Set against this backdrop the financial sector appears somewhat stagnant. Online banking has improved our lives by saving time. And I’m able to transfer funds and exchange currencies with far greater ease and less expense than ever before. The capital markets sector has experienced nothing short of a revolution. Algorithm driven trading now accounts for upwards of 80% of cash equity trades in the US and more than 90% of equity futures.
Within the investment management sector asset management has been the main source of innovation (to simplify things we think of asset managers as offering investment products, primarily funds, while wealth managers focus on managing portfolios for private clients). ETF’s and passive investing have made the greatest impact. It is striking that passive investing can be considered an innovation however when one considers that the main message is that active managers usually fail.
While ETF’s began by providing trackers of market and sector indices, the message from developers of new ETF’s is becoming more inspirational: you can efficiently implement a (possibly complex) systematic strategy by investing in an ETF which is following a quantitatively specified index. So, while the simple ETF helped invent passive investing, it is now leading a broader push towards systematic investing.
If we turn to the wealth management industry it’s harder to identify innovation. In fact, the products and services on offer look strikingly similar to those offered at the start of the millennium, nearly 20 years ago. Within organisations the processes remain quite similar as well.

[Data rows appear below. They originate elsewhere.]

Lemma fetch_answers (h : history) fuel pending fetches deals un r :
  answers h -> fetch_loop h fuel pending fetches deals un = Some r -> exists ds us, r = Ok (ds, us).
Proof.
  clear brokers. intros Hh. revert pending fetches deals un. induction fuel as [|fuel IH]; intros pending fetches deals un; [done|]. cbn [fetch_loop].
  destruct pending as [|[lo hi] pending]; [intros [= <-]; by eexists _, _|]. destruct (Hh fetches lo hi) as (ds & more & ->).
  destruct (negb more); [apply IH|]. destruct (_ || _); apply IH.
Qed.

(** An account whose turn it is gets a week further. *)
Lemma own_turn T t acc accounts s k :
  answers (tk_history t (acc_account_id acc)) -> tk_client t acc = true -> tk_now_ms t <= T ->
  walked T (acc_account_id acc) k s -> walked T (acc_account_id acc) (S k) (serve_first t (acc :: accounts) s).
Proof.
  clear brokers. intros Hh Hc HT Hw. simpl. set (a := acc_account_id acc) in *. destruct (next_window (state_of a s) (tk_now_ms t) max_years) as [[f u]|] eqn:En.
  - rewrite Hc. destruct (fetch_ends (tk_history t a) FETCH_FUEL [(f, u)] 0 [] []) as [res Hres]; [by apply Nat.ltb_lt|].
    destruct (fetch_answers _ _ _ _ _ _ _ Hh Hres) as (ds & un & ->).
    eapply (served_walked T t acc f u s k); [done|done|done| |lia]. fold a.
    destruct (submit_rows_submits (aw_store (bk_writer s)) (tk_meanwhile t) (deal_op a (Some (acc_org_id acc)) <$> ds) s) as [[_ Et _ _ _ _] _].
    unfold Backfill.serve_window. fold a. unfold _fetch_deal_window. rewrite Hres. unfold state_of. simpl.
    unfold Backfill.upsert_deals. rewrite Et, lookup_insert_eq. by destruct (t_backfill _ !! a).
  - apply (serve_first_walked T); [done|]. unfold walked in *. unfold next_window in En. destruct (state_of a s) as [r|]; [|done].
    destruct Hw as (f0 & Ef & Hf & He). rewrite Ef in En. exists f0. split; [done|]. split; [right|done].
    destruct (bf_exhausted r); [by apply He|]. unfold reached_history_bound in En.
    destruct (Z.leb_spec (max_years * YEAR_MS) (tk_now_ms t - f0)); [lia|done].
Qed.

(** A tick in which the same accounts are there, all with their clients, and the
    broker answers *)
Record good_tick (rows : list AccountRow) (t : tick) : Prop := {
  gt_accounts : tk_accounts t = Ok rows;
  gt_clients : forall acc, tk_client t acc = true;
  gt_answers : forall a, answers (tk_history t a)
}.
Definition ticks_run (ticks : list tick) (s : backfill) : backfill := run_backfill (BackfillTick <$> ticks) s.

Lemma tick_walked T rows t s a k :
  good_tick rows t -> tk_now_ms t <= T -> walked T a k s -> walked T a k (backfill_deals_once t s).
Proof.
  clear brokers. intros [Er _ _] HT Hw. unfold Backfill.backfill_deals_once. rewrite Er. destruct (backfill_accounts rows); [done|]. by apply serve_first_walked.
Qed.

Lemma tick_turn T rows t s acc k :
  good_tick rows t -> tk_now_ms t <= T -> backfill_accounts rows !! (bk_cursor s mod length (backfill_accounts rows))%nat = Some acc ->
  walked T (acc_account_id acc) k s -> walked T (acc_account_id acc) (S k) (backfill_deals_once t s).
Proof.
  clear brokers. intros [Er Hc Ha] HT Hl Hw. unfold Backfill.backfill_deals_once. rewrite Er. destruct (backfill_accounts rows) as [|acc0 accounts] eqn:Eacc; [done|].
  rewrite <- Eacc in *. rewrite (drop_S _ _ _ Hl). by apply own_turn.
Qed.

Lemma serve_first_cursor t accounts s : bk_cursor (serve_first t accounts s) = bk_cursor s.
Proof.
  clear brokers. induction accounts as [|acc accounts IH]; [done|]. simpl. destruct (next_window _ _ _) as [[f u]|]; [|done]. destruct (tk_client t acc); [|done].
  destruct (serve_window_cases t acc f u s) as [->|(ds & un & _ & -> & _)]; done.
Qed.

Lemma tick_cursor rows t s : good_tick rows t -> backfill_accounts rows <> [] ->
  bk_cursor (backfill_deals_once t s) = S (bk_cursor s mod length (backfill_accounts rows))%nat.
Proof.
  clear brokers. intros [Er _ _] Hne. unfold Backfill.backfill_deals_once. rewrite Er. destruct (backfill_accounts rows); [done|]. by rewrite serve_first_cursor.
Qed.

Section ticks.
Context (T : Z) (rows : list AccountRow).
Definition good_until (ticks : list tick) : Prop := forall t, t ∈ ticks -> good_tick rows t /\ tk_now_ms t <= T.
Lemma good_cons t ticks : good_until (t :: ticks) -> (good_tick rows t /\ tk_now_ms t <= T) /\ good_until ticks.
Proof. clear brokers. intros Hg. split; [apply Hg; set_solver|]. intros t' Ht'. apply Hg. set_solver. Qed.

Lemma run_walked ticks s a k : good_until ticks -> walked T a k s -> walked T a k (ticks_run ticks s).
Proof.
  clear brokers. revert s. induction ticks as [|t ticks IH]; intros s Hg Hw; [done|]. apply good_cons in Hg as [[Ht HT] Hg].
  apply IH; [done|]. by apply (tick_walked T rows).
Qed.

(** The turn of the account that is [i] places behind the cursor *)
Lemma turn_comes i ticks s acc k :
  good_until ticks -> (i < length ticks)%nat ->
  backfill_accounts rows !! ((bk_cursor s + i) mod length (backfill_accounts rows))%nat = Some acc ->
  walked T (acc_account_id acc) k s -> walked T (acc_account_id acc) (S k) (ticks_run ticks s).
Proof.
  clear brokers. revert ticks s. induction i as [|i IH]; intros [|t ticks] s Hg Hi Hl Hw; simpl in Hi; try lia; apply good_cons in Hg as [[Ht HT] Hg].
  - rewrite Nat.add_0_r in Hl. apply (run_walked ticks (backfill_deals_once t s)); [done|]. by apply (tick_turn T rows).
  - apply (IH ticks (backfill_deals_once t s)); [done|lia| |by apply (tick_walked T rows)].
    simpl. rewrite (tick_cursor rows) by (try done; intros E; by rewrite E in Hl). rewrite <- Hl. f_equal.
    set (n := length (backfill_accounts rows)). replace (S (bk_cursor s mod n) + i)%nat with (bk_cursor s mod n + S i)%nat by lia.
    apply Nat.Div0.add_mod_idemp_l.
Qed.

Lemma round_walked ticks s acc k :
  good_until ticks -> acc ∈ backfill_accounts rows -> (length (backfill_accounts rows) <= length ticks)%nat ->
  walked T (acc_account_id acc) k s -> walked T (acc_account_id acc) (S k) (ticks_run ticks s).
Proof.
  clear brokers. intros Hg [j Hj]%list_elem_of_lookup Hlen Hw. pose proof (lookup_lt_Some _ _ _ Hj) as Hlt. set (n := length (backfill_accounts rows)) in *.
  assert (bk_cursor s mod n < n)%nat as Hc by (apply Nat.mod_upper_bound; lia).
  apply (turn_comes ((j + (n - bk_cursor s mod n)) mod n) ticks s acc k Hg); [|fold n|done].
  - pose proof (Nat.mod_upper_bound (j + (n - bk_cursor s mod n)) n). lia.
  - rewrite <- Hj. f_equal. rewrite Nat.Div0.add_mod_idemp_r, <- Nat.Div0.add_mod_idemp_l.
    replace (bk_cursor s mod n + (j + (n - bk_cursor s mod n)))%nat with (j + 1 * n)%nat by lia. rewrite Nat.Div0.mod_add. by apply Nat.mod_small.
Qed.

Lemma rounds_walked m ticks s acc k :
  good_until ticks -> acc ∈ backfill_accounts rows -> (m * length (backfill_accounts rows) <= length ticks)%nat ->
  walked T (acc_account_id acc) k s -> walked T (acc_account_id acc) (m + k) (ticks_run ticks s).
Proof.
  clear brokers. revert ticks s k. induction m as [|m IH]; intros ticks s k Hg Hin Hlen Hw; [by apply run_walked|].
  set (n := length (backfill_accounts rows)) in *.
  replace (ticks_run ticks s) with (ticks_run (drop n ticks) (ticks_run (take n ticks) s)).
  - replace (S m + k)%nat with (m + S k)%nat by lia. apply IH; [|done|fold n; rewrite length_drop; lia|].
    + intros t Ht. apply Hg. rewrite <- (take_drop n ticks). apply elem_of_app. by right.
    + apply round_walked; [|done|fold n; rewrite length_take; lia|done].
      intros t Ht. apply Hg. rewrite <- (take_drop n ticks). apply elem_of_app. by left.
  - unfold ticks_run, Backfill.run_backfill. by rewrite <- foldl_app, <- fmap_app, take_drop.
Qed.
End ticks.

(** The writer's own moves do not matter to the walk. *)
Definition same_walk (s s' : backfill) : Prop := bk_cursor s' = bk_cursor s /\ bk_tables s' = bk_tables s.
Lemma serve_window_same t acc w s1 s2 : same_walk s1 s2 -> same_walk (serve_window t acc w s1) (serve_window t acc w s2).
Proof.
  clear brokers. intros [Hc Ht]. destruct w as [f u]. unfold Backfill.serve_window. destruct (_fetch_deal_window _ _ _) as [[[ds un]|e]|]; [|done..].
  unfold same_walk, state_of. simpl. unfold Backfill.upsert_deals.
  set (ops := deal_op (acc_account_id acc) (Some (acc_org_id acc)) <$> ds).
  destruct (submit_rows_submits (aw_store (bk_writer s1)) (tk_meanwhile t) ops s1) as [[_ E1 C1 _ _ _] _].
  destruct (submit_rows_submits (aw_store (bk_writer s2)) (tk_meanwhile t) ops s2) as [[_ E2 C2 _ _ _] _].
  by rewrite E1, E2, C1, C2, Hc, Ht.
Qed.
Lemma serve_first_same t accounts s1 s2 : same_walk s1 s2 -> same_walk (serve_first t accounts s1) (serve_first t accounts s2).
Proof.
  clear brokers. induction accounts as [|acc accounts IH]; [done|]. intros H. pose proof H as [_ Ht]. simpl. unfold state_of. rewrite Ht.
  destruct (next_window _ _ _) as [w|]; [|by apply IH]. destruct (tk_client t acc); [by apply serve_window_same|by apply IH].
Qed.
Lemma tick_same t s1 s2 : same_walk s1 s2 -> same_walk (backfill_deals_once t s1) (backfill_deals_once t s2).
Proof.
  clear brokers. intros H. unfold Backfill.backfill_deals_once. destruct (tk_accounts t) as [rows|]; [|done]. destruct (backfill_accounts rows); [done|].
  destruct H as [Hc Ht]. rewrite Hc. by apply serve_first_same.
Qed.

(** The ticks of a run *)
Definition ticks_of (ms : list backfill_move) : list tick := omap (fun m => match m with BackfillTick t => Some t | _ => None end) ms.
Lemma ticks_same ms s1 s2 : same_walk s1 s2 -> same_walk (ticks_run (ticks_of ms) s1) (run_backfill ms s2).
Proof.
  clear brokers. revert s1 s2. induction ms as [|[t|m] ms IH]; intros s1 s2 H; [done| |]; apply IH; [by apply tick_same|]. done.
Qed.
Lemma elem_of_ticks_of t ms : t ∈ ticks_of ms -> BackfillTick t ∈ ms.
Proof. clear brokers. intros ([t'|m] & Hin & E)%list_elem_of_omap; by simplify_eq/=. Qed.

Lemma latest_tick (t : tick) ticks : exists t', t' ∈ t :: ticks /\ forall t0, t0 ∈ t :: ticks -> tk_now_ms t0 <= tk_now_ms t'.
Proof.
  clear brokers. revert t. induction ticks as [|t1 ticks IH]; intros t; [exists t; set_solver by lia|]. destruct (IH t1) as (t' & Hin & Hmax).
  destruct (Z.le_gt_cases (tk_now_ms t) (tk_now_ms t')) as [Hle|Hgt].
  - exists t'. split; [set_solver|]. intros t0 [->|H0]%elem_of_cons; [done|by apply Hmax].
  - exists t. split; [set_solver|]. intros t0 [->|H0]%elem_of_cons; [done|]. specialize (Hmax t0 H0). lia.
Qed.

End facts.

(** ** A demonstration *)

Definition plain_deal (id time : Z) : BrokerDeal :=
  {| bd_deal_id := id; bd_order_id := id; bd_position_id := id; bd_symbol_id := 1; bd_symbol := Some "EURUSD"; bd_side := "BUY";
     bd_volume := 100; bd_filled_volume := 100; bd_volume_lots := None; bd_execution_price := None; bd_status := "FILLED";
     bd_commission := None; bd_create_timestamp := time; bd_execution_timestamp := time; bd_close := None |}.
(** The broker answers all of a window at once. *)
Definition demo_deals (account_id : Z) : list BrokerDeal :=
  if account_id =? 7 then [plain_deal 1 (40 * WEEK_MS); plain_deal 2 (99 * WEEK_MS + 5); plain_deal 3 (100 * WEEK_MS)] else [].
Definition demo_history (broker : list BrokerDeal) : history :=
  fun _ lo hi => Ok (List.filter (fun d => (lo <=? bd_execution_timestamp d) && (bd_execution_timestamp d <=? hi)) broker, false).
Definition backfill_account (id : Z) : AccountRow :=
  {| acc_account_id := id; acc_org_id := 1; acc_connection_id := Some 1; acc_trader_login := id; acc_is_live := true; acc_role := RoleSlave;
     acc_enabled := true; acc_multiplier := PyDecimal.Dec 1 0; acc_status := StOk; acc_last_error := JNull; acc_platform := CTrader |}.
Definition demo_tick (now_ms : Z) : tick :=
  {| tk_accounts := Ok [backfill_account 9; backfill_account 7]; tk_now_ms := now_ms; tk_client := fun _ => true;
     tk_history := fun a => demo_history (demo_deals a); tk_meanwhile := fun _ => [] |}.
Definition empty_deals : @store column _ _ := {| st_rows := ∅; st_keyed := ∅ |}.
Definition no_backfill : backfill :=
  {| bk_cursor := 0;
     bk_tables := {| t_links := ∅; t_symbol_cache := ∅; t_aliases := ∅; t_positions := ∅; t_deals := ∅; t_backfill := ∅ |};
     bk_writer := writer_init empty_deals; bk_refused := []; bk_unreachable := [] |}.
Definition demo_ticks (n : nat) : list backfill_move := replicate n (BackfillTick (demo_tick (100 * WEEK_MS))).
Definition deals_schema (t : string) : option (list string) := if String.eqb t "deals" then Some ["account_id"; "deal_id"] else None.
(** A writer whose queue has room for [maxsize] rows *)
Abbreviation demo_backfill maxsize := (run_backfill deals_schema (fun _ _ => true) maxsize DEFAULT_BATCH_SIZE DEFAULT_BATCH_INTERVAL_US 1).
(** The writer's thread writes what is queued. *)
Definition demo_flush : list backfill_move :=
  WriterMove <$> replicate 12 (Thread Up) ++ [Tick DEFAULT_BATCH_INTERVAL_US; Thread Up; Thread Up; Thread Up].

The lack of innovation is reflected in the share of fintech funding which goes to the sector. Wealth management has received only about 8% of venture investments in Fintechs in 2019 (according to CB Insights and our calculations). A Google search confirms the trend more generally: you will find a plethora of reports from the worlds most respected consultancies arguing that innovation is needed but is not happening in practice. Why is this?
The truth is that wealth management is more complex than other business areas. Some of the high-level factors that lead to complexity are a) the number and type of investment instruments, the myriad of client investment and risk objectives and c) the relevant regulatory regimes and d) the number of client portfolios.
A reasonably simple trading algorithm can handle trading in a stock and its derivatives. An entire trading operation can be aggregated into a single portfolio (per regulatory area due to capital requirements). But a wealth manager should manage 100’s or 1000’s of client portfolios efficiently. And they must also give the client the feeling that they receive a personalised solution. Personalisation means that scalable investment processes are much more difficult to implement.
Wealth managers seek to a) simplify the problem as much as possible by limiting customisation i.e. reducing the permissible investment instruments and investment objectives and restrictions which lients can choose to employ b) implement the best technology to solve the scalable parts of the process (building model portfolios) c) using technology like Excel and in-house coded solutions to address the less scalable parts of the investment process where most flexible solutions are required.
Reducing complexity and limiting customisation makes a lot of sense given the state of the technology available to support wealth managers. But it certainly cannot be described as innovation. Looking forward wealth managers will be challenged to embrace complexity and deliver customised solutions taking into account a wider variety of client’s assets, investment objectives and restrictions.
Thankfully, ground-breaking investment management platforms such as Tindeco VISION are capable of supporting managers in delivering customised solutions. Such platforms harness cloud technology and provides ultimate flexibility by using a microservices architecture. A cloud technology stack can also make use of elastic computing resources, scaling enough to support a global enterprise.
But such platforms must also be designed from the ground up to implement systematic investment processes (or the systematic elements of any investment process) in an automated fashion. In a systematic world modelling asset is the easy part. The modelling of decision rules and investment strategies is the key to efficiently managing portfolios in systematic ways.
A generic approach to creating and handling rules allows virtually any investment process to be modelled as a series of decisions contingent upon sets of permissible assets, client investment objectives, constraints (either from investors, regulator or internal guidelines) and investment views. This design is the future of wealth management technology. It represents a true innovation which will lead to new operating models at wealth managers and a new and better set of investment products for end clients.